History of Light and Shadows

Unity has worked closely with Light & Shadows on projects to demonstrate lifelike visual quality in real time. This blog post has been written by Light & Shadows to provide technical insight into how they used Unity’s new HD Render Pipeline to produce an amazingly realistic video of the Lexus LC 500 in real time. Light & Shadows was founded in 2009 in response to growing demand by major industrial companies for compelling visual content. From its founding, the company has thrived by continuously adapting and innovating the delivery of new capabilities to its customers, including the generation of high-quality rendering together with cost reduction and productivity improvement. The rest of this blog post is from Light & Shadows.

Real-time rendering: A game changer for the automotive industry

Technology is transforming the way we experience, sell and buy cars. Light and Shadows has deep experience with automotive visualization and offline rendering, as evidenced by the PSA car configurator and projects with Dassault Aviation. Although we primarily used a different real-time engine until recently, we have now partnered with Unity to deliver real-time rendering results using HDRP that achieve new levels of visual quality and performance. To prove these new capabilities, we recently created a video demonstrating real-time rendering of a Lexus LC500.

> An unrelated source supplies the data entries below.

(** * urlwatch job model (lib/urlwatch/jobs.py)

    A shallow embedding of the job classes of urlwatch: construction and
    field validation, serialisation and kind auto-detection, identity
    (GUID), the HTTP retrieval of [UrlJob] and the event-loop checks of
    [AsyncJob] / [BrowserJob].

    Conventions.
    - A Python [dict] with [str] keys is a [gmap string _]; the order of its
      entries is not recorded.
    - A Python [str] is a Rocq [string]: the bytes of its UTF-8 encoding.
      [bytes] values are [list byte].
    - Exceptions are values of [exn]; a call that may raise returns a
      [result].  A message built with [%] keeps its template and arguments. *)

From Stdlib Require Import ZArith String Ascii List Lia.
From Stdlib.Strings Require Import Byte.
From stdpp Require Import gmap strings list fin_maps.

Local Open Scope string_scope.
Local Open Scope Z_scope.
Local Open Scope list_scope.

#[local] Set Warnings "-register-all".

(** ** Python values *)

(** The values a job attribute or a record entry can hold.  [VLoop l] is a
    handle on the event loop numbered [l]. *)
Inductive value : Type :=
  | VNone
  | VBool (b : bool)
  | VInt (z : Z)
  | VStr (s : string)
  | VDict (d : gmap string value)
  | VLoop (l : nat).

Abbreviation pydict := (gmap string value).

(** Truth value of an object, as tested by [if x:] and [not x]. *)
Definition truthy (v : value) : bool :=
  match v with
  | VNone => false
  | VBool b => b
  | VInt z => negb (z =? 0)
  | VStr s => negb (String.eqb s "")
  | VDict d => match map_to_list d with [] => false | _ => true end
  | VLoop _ => true
  end.

(** [x is None] *)
Definition is_none (v : value) : bool :=
  match v with VNone => true | _ => false end.

(** [k in d] for a dict [d]. *)
Definition contains (d : pydict) (k : string) : bool :=
  match d !! k with Some _ => true | None => false end.

(** The keys of a dict, as iterated by [for key in d]. *)
Definition keys (d : pydict) : list string := (map_to_list d).*1.

(** [k in t] for a tuple of names [t]. *)
Definition in_tuple (k : string) (t : list string) : bool :=
  existsb (String.eqb k) t.

(** The value of a byte. *)
Definition byte_val (b : byte) : Z := Z.of_N (Byte.to_N b).

(** [s.encode('utf-8')] *)
Definition encode_utf8 (s : string) : list byte := list_byte_of_string s.

(** ** Exceptions *)

(** An argument interpolated into a message template. *)
Inductive fmt_arg : Type :=
  | ArgStr (s : string)          (* [%s] of a str *)
  | ArgDict (d : pydict)         (* [%r] of a dict *)
  | ArgList (l : list string).   (* [%r] of a list of str *)

Inductive exn : Type :=
  | ValueError (template : string) (args : list fmt_arg)
  | KeyError (key : value)
  | TypeError (msg : string)
  | AttributeError (name : string)
  | NotImplementedError
  | RuntimeError (msg : string)
  | NotModifiedError
  | HTTPError (status_code : Z)
  | UnicodeDecodeError
  | LookupError
  | ExternalError (what : string).
(** C5 fails on the answer [arg1,arg2]: the signature has 1 parameter span,
    not 2, and the expansion request emphasizes [rg1], not [arg1]. *)
Lemma macro_bare_signature_counterexample :
  exists sig w',
    onSignatureHelp (Scenario.macroEnv (js "arg1,arg2")) 0
      (Scenario.request 0 18 Scenario.typedOpenParen) Example.idle
    = (Ret (Some (newSignature sig (Some 0))), w')
    /\ SignatureInformation.label sig = js "arg1, arg2"
    /\ SignatureInformation.parameters sig
       = Some [ParameterInformation.create (Span 1 9)]
    /\ requests w'
       = [GetMacroSignature (macroSignatureInput Example.macroContext (js "MyMacro"));
          GetMacroExpansion
            (SignatureHelpMacroContext.withArguments
               (macroCacheOf Example.macroContext (js "MyMacro") (js "arg1, arg2"))
               (js "a%%%%%rg1@@@@@,arg2"))].
Proof.
  eexists. eexists. split; [vm_compute; reflexivity|].
  repeat split; reflexivity.
Qed.

(* ================================================================== *)
(** ** The active parameter on a retrigger *)
(* ================================================================== *)

(** On a retrigger of a method signature the active parameter is what
    [determineActiveParam] computes, whatever the number of parameters. *)
Lemma retrigger_method_active_parameter :
  forall (env : Env) (fuel : nat) (doc : TextDocument.t) (server : ServerSpec env)
         (position startPosition : Position.t) (active : SignatureHelp.t)
         (cache : SignatureHelpDocCache.t) (w : World),
    signatureHelpStartPosition w = Some startPosition ->
    signatureHelpDocumentationCache w = Some cache ->
    SignatureHelpDocCache.type cache = method ->
    streq (charBefore doc position) (js ")") = false ->
    SignatureHelp.signatures active <> [] ->
    exists h,
      retrigger env fuel doc server position (Some active) w = (Ret (Some h), w)
      /\ SignatureHelp.activeParameter h
         = determineActiveParam env
             (TextDocument.getText doc (Range.create startPosition position)).
Proof.
  intros env fuel doc server position startPosition active cache w
    Hstart Hcache Htype Hprev Hsigs.
  unfold retrigger, bind, get. cbn [ret]. rewrite Hstart, Hprev, Hcache, Htype.
  unfold setDocumentation0. cbn [withActiveParameter SignatureHelp.signatures].
  destruct (SignatureHelp.signatures active) as [|sig rest]; [contradiction|].
  eexists. split; reflexivity.
Qed.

The project from start to finish

CAD data preparation tools and process

For the LC500 project, Lexus provided us with access to boundary representation (B-rep) CAD data for all visible surfaces and certain internal geometry. This was helpful, as we didn’t need to do any hard surface modeling. However, the model is very complex and so organizing and preparing the data was a challenge. To meet this challenge, we selected PiXYZ software for its advanced tessellation and scriptable data preparation features.

As is typical of most complex products, the model of the Lexus is organized into an extensive hierarchy of objects, in this case representing thousands of components of the car. We decided to separate the outside and inside of the car, which gave us more flexibility and allowed us to work on the two parts of the model in parallel. We were also able to segregate design content including the powertrain, chassis, and vehicle structural components.

The source data is not organized as a single vehicle per file, but instead as a collection of parts covering all the geometric options of the same vehicle. This provided us the opportunity to organize the data in a logical way to mirror the variants (options) available to a Lexus customer. We used an XML file to logically connect each part in the source data with the relevant option logic. Using this XML together with a custom script, we were able to isolate the different variants of the vehicle into a form where a visual representation of each option combination can be readily assembled.

Once the different parts were isolated, the next step was tessellation. This process involves transforming CAD data (B-rep) into a tessellated form (triangles) which can be used in applications such as 3ds Max or Unity. By using PiXYZ software, we were able to produce relatively lightweight tessellated models and still produce excellent visual quality.

Options to achieve optimal lighting and baking

To achieve the very high standard for visual quality that we set for ourselves, we used lightmaps to enhance lighting. As part of this workflow, we needed to unwrap every single part of the car without any overlaps. We used automatic unwrapping tools together with interactive (manual) unwrapping where needed to optimize seam placement.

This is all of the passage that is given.